Forked - AV Applications: Latent Diffusion Models

arXiv | BibTeX

High-Resolution Image Synthesis with Latent Diffusion Models
Robin Rombach*, Andreas Blattmann*, Dominik Lorenz, Patrick Esser, Björn Ommer
* equal contribution

TODO:

0.0. Adjustment: Training hyperparameters to make even better diffusion models? 0. Adjustment: Selective averaging of weights based on model key (better understanding of model weights and what they mean)
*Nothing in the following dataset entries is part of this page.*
(** X5: [updateEventStatus] keeps the events, their order and every field of
    theirs other than status and analysis; so [getStats] reports the same
    total, the same counts in the time windows, the same counts by category
    and by severity, and the same daily figures as before. *)
Theorem updateEventStatus_keeps_statistics (startOfDay endOfDay : Z -> Z)
    (isoDate : Z -> string) (now : Z) (i : string) (st : Status)
    (a : option string) (s : MockDataStore) :
  let s' := snd (updateEventStatus i st a s) in
  let before := getStats startOfDay endOfDay isoDate now s in
  let after := getStats startOfDay endOfDay isoDate now s' in
  same_but_status (events s) (events s') /\
  totalEvents after = totalEvents before /\
  recentEvents after = recentEvents before /\
  weeklyEvents after = weeklyEvents before /\
  criticalEvents after = criticalEvents before /\
  highEvents after = highEvents before /\
  eventsByType after = eventsByType before /\
  eventsBySeverity after = eventsBySeverity before /\
  dailyStats after = dailyStats before.
Proof.
  cbv zeta. rewrite events_updateEventStatus.
  pose proof (same_but_status_mutate i st a (events s)) as S.
  set (l := events s) in *.
  set (l' := mutate_first _ _ l) in *.
  assert (T : map timestamp l' = map timestamp l)
    by (apply same_map; auto).
  assert (V : map severity l' = map severity l)
    by (apply same_map; auto).
  assert (K : map event_type l' = map event_type l)
    by (apply same_map; auto).
  assert (P : map (fun e => (timestamp e, severity e)) l'
              = map (fun e => (timestamp e, severity e)) l)
    by (apply same_map; [intros; congruence|exact S]).
  split; [exact S|]. unfold getStats.
  cbn [totalEvents recentEvents weeklyEvents criticalEvents highEvents
       eventsByType eventsBySeverity dailyStats events set_events].
  fold l.
  assert (E' : events (snd (updateEventStatus i st a s)) = l')
    by apply events_updateEventStatus.
  rewrite E'.
  repeat split.
  - rewrite (same_length l l' S). reflexivity.
  - rewrite !(count_by_map timestamp (fun ts => now - ms_per_day <? ts)), T.
    reflexivity.
  - rewrite !(count_by_map timestamp (fun ts => now - 7 * ms_per_day <? ts)), T.
    reflexivity.
  - rewrite !(count_by_map severity (fun v => Severity_eqb v critical)), V.
    reflexivity.
  - rewrite !(count_by_map severity (fun v => Severity_eqb v high)), V.
    reflexivity.
  - rewrite !(countBy_by_map (fun e => EventType_str (event_type e))).
    rewrite <- !(map_map event_type EventType_str), K. reflexivity.
  - rewrite !(countBy_by_map (fun e => Severity_str (severity e))).
    rewrite <- !(map_map severity Severity_str), V. reflexivity.
  - apply map_ext. intros d. apply dailyStat_by_map. exact P.
Qed.

(** X7: a call of [addEvent] on a store that holds fewer than 1000 events puts
    the new event in front of the events that were there, all of which stay,
    in their order, and are found under their ids as before; on a store that
    holds 1000 events it drops the last event of the collection and keeps
    the others behind the new one. *)
Theorem addEvent_keeps_or_evicts (J : ThreatAnalysis -> string) (c : Call)
    (s : MockDataStore) :
  ((List.length (events s) < 1000)%nat ->
   events (ingest J s c) = inserted J c :: events s /\
   forall j, j <> c_uuid c ->
     getEventById j (ingest J s c) = getEventById j s) /\
  (List.length (events s) = 1000%nat ->
   events (ingest J s c) = inserted J c :: removelast (events s)).
Proof.
  assert (E : events (ingest J s c)
              = inserted J c :: firstn (Z.to_nat 999) (events s)).
  { rewrite ingest_events.
    change (Z.to_nat 1000) with (S (Z.to_nat 999)). reflexivity. }
  split.
  - intros H.
    assert (E' : events (ingest J s c) = inserted J c :: events s).
    { rewrite E, firstn_all2; [reflexivity|]. lia. }
    split; [exact E'|].
    intros j Hj. unfold getEventById. rewrite E'. cbn [find].
    unfold inserted. rewrite id_enriched.
    destruct (String.eqb_spec (c_uuid c) j); [congruence|reflexivity].
  - intros H. rewrite E, removelast_firstn_len, H. reflexivity.
Qed.

Lemma addEvent_keeps_or_evicts_witness :
  let c := {| c_uuid := "e2"; c_data := sampleData phishing low;
              c_analysis := Rejected; c_vector := Rejected |} in
  let s := sampleStore [sampleEvent "e1" malware high None] in
  events (ingest threat_type s c)
  = [inserted threat_type c; sampleEvent "e1" malware high None].
Proof.
  intros c s.
  apply (proj1 (proj1 (addEvent_keeps_or_evicts threat_type c s)
                  ltac:(simpl; lia))).
Defined.

(** *** Grouping and counting *)

Lemma first_occurrences_In (k : string) (ks : list string) :
  In k (first_occurrences ks) <-> In k ks.
Proof.
  induction ks as [|a ks IH]; simpl; [tauto|].
  rewrite filter_In, IH. split.
  - intros [H|[H _]]; auto.
  - intros [H|H]; [left; exact H|].
    destruct (String.eqb_spec k a) as [E|E]; [left; congruence|].
    right. split; [exact H|reflexivity].
Qed.

Lemma first_occurrences_NoDup (ks : list string) : NoDup (first_occurrences ks).
Proof.
  induction ks as [|a ks IH]; simpl; constructor.
  - rewrite filter_In. intros [_ H]. rewrite String.eqb_refl in H. discriminate H.
  - apply NoDup_filter, IH.
Qed.
(** * Hyperstack image builder: orchestration core

    A shallow embedding of the Go sources [main.go], [internal/client/hyperstack.go]
    and [internal/ssh/client.go].  Every call that leaves the process (clock,
    HTTP transport, local file system, SSH transport) is an oracle over an
    abstract world; a run returns its value, the world it leaves behind and the
    chronological list of the calls it made together with their results. *)

From stdpp Require Import base tactics option list strings pretty gmap.

(** ** Data model ([internal/types]) *)

(** Go [error] values are modelled by their [Error()] text. *)
Definition Err : Type := string.

Record Config := mkConfig {
  Region : string;
  ImageName : string;
  ImageVersion : string;
  BaseImageName : string;
  VMName : string;
  FlavorName : string;
  KeypairName : string;
  PrivateKeyPath : string;
  EnvironmentName : string;
  Tags : list string
}.

Definition with_VMName (name : string) (c : Config) : Config :=
  {| Region := Region c; ImageName := ImageName c; ImageVersion := ImageVersion c;
     BaseImageName := BaseImageName c; VMName := name; FlavorName := FlavorName c;
     KeypairName := KeypairName c; PrivateKeyPath := PrivateKeyPath c;
     EnvironmentName := EnvironmentName c; Tags := Tags c |}.

Record SecurityRule := mkSecurityRule {
  Direction : string;
  Protocol : string;
  EtherType : string;
  RemoteIPPrefix : string;
  PortRangeMin : option Z;
  PortRangeMax : option Z
}.

Record VMCreateRequest := mkVMCreateRequest {
  vmreq_Name : string;
  vmreq_ImageName : string;
  vmreq_FlavorName : string;
  vmreq_KeyName : string;
  vmreq_EnvironmentName : string;
  vmreq_Count : Z;
  vmreq_Labels : list string;
  vmreq_AssignFloatingIP : bool;
  vmreq_EnablePortRandomization : option bool;
  vmreq_SecurityRules : list SecurityRule
}.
New approach: combining the datasets together and understanding resultant weights
New approach: CLIP/img2text parsing for each image in dataset, something about providing adversarial text->image examples to perception/object detection algorithm. Inspiration here: to isolate impact

Requirements

Set your own LOG_PATH

In line 27 of main.py, change LOG_PATH to the location on your system where you want your logs to be stored. For Sherlock users, make sure this is outside your $HOME directory.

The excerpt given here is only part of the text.